(** A preview is the longest prefix of the text of at most 160 characters:
    the text itself when it is not longer, and whole characters of it always. *)
Theorem previews_are_bounded_prefixes text :
  let cut := str_bytes (preview text) in
  cut `prefix_of` str_bytes text /\
  char_count cut = Nat.min PREVIEW_MAX_CHARS (char_count (str_bytes text)) /\
  ((char_count (str_bytes text) <= PREVIEW_MAX_CHARS)%nat -> preview text = text) /\
  (utf8_valid (str_bytes text) = true -> utf8_valid cut = true).
Proof.
  assert (Ecut : str_bytes (preview text) = char_prefix PREVIEW_MAX_CHARS (str_bytes text))
    by apply String.list_byte_of_string_of_list_byte.
  cbn zeta. rewrite Ecut. split; [apply char_prefix_prefix|]. split; [apply char_prefix_count|].
  split; [|by apply char_prefix_utf8]. intros Hc. unfold preview. rewrite char_prefix_all by done.
  apply String.string_of_list_byte_of_string.
Qed.

(** A scan plan that the index gives starts exactly at the turn asked for:
    the events up to where it starts scanning begin that many turns and their
    highest agent sequence is the plan's; for the last 256 turns, for the first
    and for the end there is a plan. *)
Theorem scan_plans_are_exact es select db :
  indexable es -> es <> [] -> thread_events tid es -> shows db tid es ->
  let (db', r) := index_transcript_scan_plan tid select db in
  exists total : u64, val total = turns es /\
  match r with
  | Ok (Some plan) => exists first, select total = Some first /\ plans es (Z.min (val first) (turns es)) plan
  | Ok None => forall first, select total = Some first ->
                 val first <> 0 /\ val first < turns es - Z.of_nat RECENT_TURN_CHECKPOINT_CAPACITY
  | Err err => (exists s, err = Index s) /\ ~ db_works db
  end /\ same_tables db db'.
Proof.
  intros Hix Hne Hte Hs. destruct (project_thread_events tid es Hte Hne) as (p & Hp & _).
  unfold shows in Hs. rewrite Hp in Hs. destruct Hs as [Ht Hst].
  destruct (index_transcript_scan_plan tid select db) as [db' r] eqn:Er.
  pose proof (scan_plan_runs db tid es p select Hix Hp Ht Hst _ _ Er) as [_ Hr].
  pose proof (project_transcript es p (ix_numbered _ Hix) Hp) as Hok.
  exists (ti_total_turns (pr_transcript_index p)). split; [apply (to_total _ _ Hok)|].
  destruct r as [plan|err]; [|by destruct Hr as (? & ? & ?)]. destruct Hr as (Hsame & q & Hq & ->).
  split; [|done]. assert (Hok' : transcript_ok es q) by (by rewrite Hq).
  destruct (select _) as [first|]; [|intros first Efirst; discriminate Efirst]. cbn [mbind option_bind].
  destruct (plan_from (pr_transcript_index q) first) as [plan|] eqn:Epl.
  - exists first. split; [done|]. apply (plan_from_exact es q); [apply (ix_numbered _ Hix)|done|done].
  - intros ? [= <-]. destruct (decide (val first = 0 \/ turns es - Z.of_nat RECENT_TURN_CHECKPOINT_CAPACITY <= val first)) as [Hd|Hd];
      [|split; [intros E; apply Hd; by left|lia]].
    destruct (plan_from_recent es q first (ix_numbered _ Hix) Hok') as [plan E]; [tauto|]. by rewrite E in Epl.
Qed.
(** Assistant text in any pieces, with any features: the citations are those of
    the whole text, plans are read line by line from what the citations leave,
    and what is shown is what neither takes; captured, the plan is the last one
    of the whole text. *)
Theorem assistant_text_reads_like_the_whole_text features self pieces :
  with_features features = Ok self -> texts pieces ->
  let out := assistant_collect pieces self in
  exists visible extracted,
    (if fe_citations features then reads citation_specs (concat pieces) visible extracted
     else visible = concat pieces /\ extracted = [])
    /\ citations out = map ex_content extracted
    /\ if fe_proposed_plan features then
         let read := read_text plan_specs visible in
         visible_text out = shown read /\ joined (map tagged (plan_segments out)) = joined read
         /\ captured (fold_left observe (plan_segments out) capture_default)
            = captured (fold_left observe (map plan_event read) capture_default)
       else visible_text out = visible /\ plan_segments out = [].
Proof.
  intros E Hs out. destruct citation_new_is as (inner & Ei & Ec & Hin). unfold with_features in E. rewrite Ec in E.
  assert (exists c, self = {| as_citations := c; as_plan := if fe_proposed_plan features then Some plan_new else None |}
    /\ texts (map renderable (cite_all pieces c))
    /\ exists extracted, (if fe_citations features
         then reads citation_specs (concat pieces) (concat (map renderable (cite_all pieces c))) extracted
         else concat (map renderable (cite_all pieces c)) = concat pieces /\ extracted = [])
       /\ concat (map events (cite_all pieces c)) = map ex_content extracted) as (c & -> & Ht & extracted & Hc & Hx).
  { destruct (fe_citations features).
    - injection E as <-. exists (Some {| ci_inner := inner |}). split; [done|].
      destruct (cite_all_some pieces {| ci_inner := inner |} Hin Hs) as (H1 & H2 & H3). split; [done|].
      exists (events (collect pieces inner)).
      pose proof (collect_reads citation_specs inner pieces Ei ltac:(repeat constructor) (single_apart _) Hs) as Hr.
      assert (Ecol : collect pieces {| ci_inner := inner |} = citation_projection (collect pieces inner)) by apply citation_collect.
      rewrite H2, H3, Ecol. by split.
    - injection E as <-. exists None. split; [done|]. destruct (cite_all_none pieces Hs) as (H1 & H2 & H3).
      split; [done|]. by exists []. }
  subst out. rewrite assistant_stages. exists (concat (map renderable (cite_all pieces c))), extracted. split; [done|].
  destruct (fe_proposed_plan features).
  - destruct (route_all_some (cite_all pieces c) plan_new) as (-> & -> & ->). split; [done|].
    destruct (plan_collect _ Ht) as [H1 H2]. rewrite map_segments_is in H1, H2. cbn [renderable events] in H1, H2.
    split; [done|]. split; [apply joined_same; by rewrite H2, tagged_events|by apply captured_same].
  - rewrite route_all_none. by split.
Qed.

▬▬▬▬▬▬

In the lines above, spot each one that contains the word "texts" and copy it.

  with_features features = Ok self -> texts pieces ->
    /\ texts (map renderable (cite_all pieces c))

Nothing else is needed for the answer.